Since 1921, the Bacille Calmette–Guerin (BCG) vaccine continues to be the most widely used vaccine for the prevention of Tuberculosis (TB). However, the immunity induced by BCG wanes out after some time making the vaccinated individual susceptible to TB infection. In this work, we formulate a mathematical model that incorporates the vaccination of newly born children and older susceptible individuals in the transmission dynamics of TB in a population, with a vaccine that can confer protection on older susceptible individuals. In the absence of disease-induced deaths, the model is shown to undergo the phenomenon of backward bifurcation where a stable disease-free equilibrium (DFE) co-exists with a stable positive (endemic) equilibrium when the associated reproduction number is less than unity. It is shown that this phenomenon does not exist in the absence of imperfect vaccine, exogenous reinfection, and reinfection of previously treated individuals.
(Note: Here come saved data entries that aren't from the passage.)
(** [generate_image] with these two, a [get_image_size] that accepts
    every size, and [torch.seed()] drawing [drawn]. *)
Definition serve (drawn : Z) (input : InputParameters.t) : M OutputParameters.t :=
  generate_image quiet (fun _ => Ok (1024, 1024)%Z) drawn (fun _ => None)
    nothing_flagged keep_all input.

(** A unit of work that fails with an error that is not about memory. *)
Definition asserting : M (St := World) unit := raise device_assert.

(** The error of [download_to] for a legacy file. *)
Definition not_safetensor : exn :=
  mk_exn ValueError "Can't load non-safetensor model files.".

(* ===================================================================== *)
(** ** Fragments named for the statements below *)
(* ===================================================================== *)

(** The name of the cache file of [download_to], lines 131 to 138: the
    last path segment of the URL with its dots replaced, a dash, the
    digest of the URL, and the extension when one is given. *)
Definition cache_file_name (ext : Externals) (url : string)
    (extension : option string) : res string :=
  let name :=
    (CACHE_PREFIX +:+
     Str.replace "." "_" (Str.strip "." (Str.last_segment "/" (urlparse_path ext url))))
    +:+ "-" +:+ md5_hexdigest ext url in
  match extension with
  | Some e =>
      if Str.is_empty e then Ok name
      else Pathlib.with_suffix name ("." +:+ e)
  | None => Ok name
  end.

(* ===================================================================== *)
(** ** Facts about the monad and the dictionary *)
(* ===================================================================== *)

Lemma fst_bind_Ok {A B} (c : M (St := World) A) (k : A -> M B) w b :
  fst (bind c k w) = Ok b ->
  exists a, fst (c w) = Ok a /\ fst (k a (snd (c w))) = Ok b.
Proof.
  unfold bind. destruct (c w) as [[a|e] w1]; simpl; [eauto|discriminate].
Qed.

Lemma snd_try_finally {A} (body : M (St := World) A) (cleanup : M unit) w :
  snd (try_finally body cleanup w) = snd (cleanup (snd (body w))).
Proof.
  unfold try_finally. destruct (body w) as [r w1]. simpl.
  destruct (cleanup w1) as [[u|e] w2]; reflexivity.
Qed.

Lemma fst_try_finally_Ok {A} (body : M (St := World) A) cleanup w a :
  fst (try_finally body cleanup w) = Ok a -> fst (body w) = Ok a.
Proof.
  unfold try_finally. destruct (body w) as [r w1].
  destruct (cleanup w1) as [[u|e] w2]; simpl; [auto|discriminate].
Qed.

Lemma fst_wrap_excs_Ok {A} (body : M (St := World) A) w a :
  fst (wrap_excs body w) = Ok a -> fst (body w) = Ok a.
Proof.
  unfold wrap_excs. destruct (body w) as [[x|e] w1]; [auto|].
  destruct (is_ValueError_or_TypeError e); discriminate.
Qed.

Lemma key_eqb_refl k : key_eqb k k = true.
Proof. unfold key_eqb. rewrite !String.eqb_refl. reflexivity. Qed.

Lemma dict_get_remove k d : dict_get k (dict_remove k d) = None.
Proof.
  induction d as [|[k' m] d IH]; simpl; [reflexivity|].
  destruct (key_eqb k k') eqn:E; simpl; [exact IH|]. rewrite E. exact IH.
Qed.

Lemma key_eqb_eq a b : key_eqb a b = true <-> a = b.
Proof.
  unfold key_eqb. destruct a as [a1 a2], b as [b1 b2]. simpl.
  rewrite andb_true_iff, !String.eqb_eq. split.
  - intros [-> ->]. reflexivity.
  - intros H. injection H as -> ->. split; reflexivity.
Qed.

Lemma key_eqb_neq a b : key_eqb a b = false <-> a <> b.
Proof.
  rewrite <- key_eqb_eq. destruct (key_eqb a b); split; congruence.
Qed.

Lemma dict_get_remove_ne k k' d :
  k <> k' -> dict_get k (dict_remove k' d) = dict_get k d.
Proof.
  intros Hne. induction d as [|[k0 m0] d IH]; simpl; [reflexivity|].
  destruct (key_eqb k' k0) eqn:E'.
  - apply key_eqb_eq in E'. subst k0.
    apply key_eqb_neq in Hne. rewrite Hne. exact IH.
  - simpl. rewrite IH. reflexivity.
Qed.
It is further shown that a special case of the model has a unique endemic equilibrium point (EEP), which is globally asymptotically stable when the associated reproduction number exceeds unity. Uncertainty and sensitivity analysis are carried out to identify key parameters that have the greatest influence on the transmission dynamics of TB in the population using the total population of latently infected individuals, total number of actively infected individuals, disease incidence, and the effective reproduction number as output responses. The analysis shows that the top five parameters of the model that have the greatest influence on the effective reproduction number of the model are the transmission rate, the fraction of fast disease progression, modification parameter which accounts for reduced likelihood to infection by vaccinated individuals due to imperfect vaccine, rate of progression from latent to active TB, and the treatment rate of actively infected individuals, with other key parameters influencing the outcomes of the other output responses. Numerical simulations suggest that with higher vaccination rate of older susceptible individuals, fewer new born children need to be vaccinated, in order to achieve disease eradication.